On January 26, 2005, pursuant to a stock purchase agreement and share exchange among Bellacasa Productions, Inc. ("Bellacasa" or the "Company"), Aquamer, and the shareholders of Aquamer, Bellacasa purchased all of the outstanding shares of Aquamer through the issuance of 28,504,148 shares of Bellacasa common stock directly to the Aquamer shareholders. Pursuant to the agreement, Aquamer became a wholly owned subsidiary of the Company. As a result of the agreement, the transaction was treated for accounting purposes as a recapitalization by the accounting acquirer (Aquamer, Inc.).
Accordingly, the financial statements included in the post merger filing are those of the accounting acquirer (Aquamer, Inc.) for all historical periods and are combined to include the operating results and cash flows of the accounting acquiree (Bellacasa Productions, Inc.) after January 26, 2005.

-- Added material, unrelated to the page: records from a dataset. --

(* ===== verification/Registry.v ===== *)
(** * The registry

    Models registry.go, reg_options.go and version.go: the registry's clusters
    with their two indexes, the filter of identifiers it has seen, and the
    operations on them.

    Clusters are shared: the registry's list and indexes and the handlers all
    hold pointers to them, and [AddMember] changes the object pointed to.  The
    clusters that were allocated form a heap, and a pointer is an address in it
    (the heap only grows, at its end).  The identifiers that [xi.New(nil)] will
    return are a tape.  RegMembersByID, [m] and [k], which no code sets or reads,
    and the loggers are left out. *)
From S2P Require Import Prelude GoStd GoCrypto Errors Proto Ext ExtModel ClientInfo RegCluster.
From S2P Require Import RegCred RegNode.

Definition VERSION : gostring := str "1.9.24".
Definition VERSION_DATE : gostring := str "2017-11-20".

Abbreviation ptr := nat.

Section Registry.
Context `{Ext}.

Record RegOptions := mkRegOptions {
  opt_Address : gostring;
  opt_BackingFile : gostring;
  opt_ClearFilter : bool;
  opt_EndPoint : option EndPointI;
  opt_Ephemeral : bool;
  opt_GlobalEndPoint : option EndPointI;
  opt_K : Z;
  opt_Lfs : gostring;
  opt_M : Z;
  opt_Name : gostring;
  opt_Port : gostring;
  opt_Testing : bool;
  opt_T : Z;
  opt_Verbose : bool
}.

Record Registry := mkRegistry {
  reg_LogFile : gostring;
  reg_Clusters : list ptr;
  reg_GlobalEndPoint : option EndPointI;
  reg_idFilter : BloomSHA;
  reg_ClustersByName : gmap gostring ptr;
  reg_ClustersByID : HAMT ptr;
  reg_RegNode : RegNode
}.

Definition with_idFilter (f : BloomSHA) (reg : Registry) : Registry :=
  mkRegistry (reg_LogFile reg) (reg_Clusters reg) (reg_GlobalEndPoint reg) f
    (reg_ClustersByName reg) (reg_ClustersByID reg) (reg_RegNode reg).
Definition with_clusters (cs : list ptr) (byName : gmap gostring ptr) (byID : HAMT ptr)
    (reg : Registry) : Registry :=
  mkRegistry (reg_LogFile reg) cs (reg_GlobalEndPoint reg) (reg_idFilter reg)
    byName byID (reg_RegNode reg).

(** ** Identifiers *)

Definition ContainsID (reg : Registry) (n : option NodeID) : outcome (bool * option error) :=
  n ← deref n;
  let '(found, err) := xf_IsMember (reg_idFilter reg) (xi_Value n) in
  Done (found, ExtErr <$> err).

Definition InsertID (reg : Registry) (n : option NodeID) : outcome (Registry * option error) :=
  n ← deref n;
  let b := xi_Value n in
  match xf_IsMember (reg_idFilter reg) b with
  | (_, Some e) => Done (reg, Some (ExtErr e))
  | (true, None) => Done (reg, Some (RegErr IDAlreadyInUse))
  | (false, None) =>
    let '(f, err) := xf_Insert (reg_idFilter reg) b in
    Done (with_idFilter f reg, ExtErr <$> err)
  end.

Definition IDCount (reg : Registry) : Z := xf_Size (reg_idFilter reg).

(** The error of [xi.New] is overwritten by that of [ContainsID], which has by
    then dereferenced the identifier. *)
Fixpoint InsertUniqueNodeID (reg : Registry) (ds : list draw) :
    outcome (option NodeID * option error * Registry * list draw) :=
  match ds with
  | [] => Starved
  | (nodeID, _) :: ds' =>
    '(found, err) ← ContainsID reg nodeID;
    match err with
    | Some e => Done (nodeID, Some e, reg, ds')
    | None =>
      if found : bool then InsertUniqueNodeID reg ds'
      else
        id ← deref nodeID;
        let '(f, err') := xf_Insert (reg_idFilter reg) (xi_Value id) in
        Done (nodeID, ExtErr <$> err', with_idFilter f reg, ds')
    end
  end.

(** ** Clusters *)

(** The member is not indexed; the cluster member is only tested for [nil]. *)
Definition indexClusterMember (cluster : option ptr) (cm : option unit) : Z * option error :=
  match cluster, cm with
  | None, _ => (0, Some (RegErr NilCluster))
  | Some _, None => (0, Some (RegErr NilClusterMember))
  | Some _, Some _ => (0, None)
  end.

(** What the handlers share: the registry, the clusters, the identifiers to
    come. *)
Record world := mkWorld {
  w_reg : Registry;
  w_heap : list RegCluster;
  w_draws : list draw
}.

(** The whole of [AddCluster] after the first conversion is done under the write
    lock. *)
Definition AddCluster (w : world) (cluster : option ptr) : outcome (Z * option error * world) :=
  match cluster with
  | None => Done (-1, Some (RegErr NilCluster), w)
  | Some p =>
    rc ← deref (w_heap w !! p);
    let reg := w_reg w in
    match ha_NewBytesKey (rc_ID rc) with
    | (_, Some e) => Done (-1, Some (ExtErr e), w)
    | (bKey, None) =>
      let err :=
        if bool_decide (is_Some (reg_ClustersByName reg !! rc_Name rc)) then
          Some (RegErr NameAlreadyInUse)
        else
          match ha_Find (reg_ClustersByID reg) bKey with
          | (_, Some e) => Some (ExtErr e)
          | (Some _, None) => Some (RegErr IDAlreadyInUse)
          | (None, None) => None
          end in
      match err with
      | Some e => Done (-1, Some e, w)
      | None =>
        let index := Z.of_nat (length (reg_Clusters reg)) in
        let upd := with_clusters (reg_Clusters reg ++ [p])
                     (<[rc_Name rc := p]> (reg_ClustersByName reg)) in
        '(nid, ds) ← rc_GetNodeID rc (w_draws w);
        nid ← deref nid;
        match ha_NewBytesKey (Some (xi_Value nid)) with
        | (_, Some e) =>
          Done (-1, Some (ExtErr e), mkWorld (upd (reg_ClustersByID reg) reg) (w_heap w) ds)
        | (cKey, None) =>
          let '(byID, e) := ha_Insert (reg_ClustersByID reg) cKey p in
          Done (if e then -1 else index, ExtErr <$> e, mkWorld (upd byID reg) (w_heap w) ds)
        end
      end
    end
  end.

Bellacasa Productions, Inc., a Nevada corporation, ("Bellacasa" or the "Company") was incorporated on July 28, 1998 for the purpose of operating in the entertainment industry, specifically in connection with the production and distribution of motion pictures.
Note 2 - Basis of Presentation
The financial statements have been presented in a "development stage" format. Since inception, the primary activities of Bellacasa Productions, Inc. ("Bellacasa" or the "Company") have consisted primarily of organizational and equity fund raising activities. The Company and its subsidiary have not commenced principal revenue producing activities.
Principles of Consolidation
The financial statements included in the post merger filing are those of the accounting acquirer (Aquamer, Inc.) for all historical periods and are combined to include the operating results and cash flows of the accounting acquiree (Bellacasa Productions, Inc.) after January 26, 2005.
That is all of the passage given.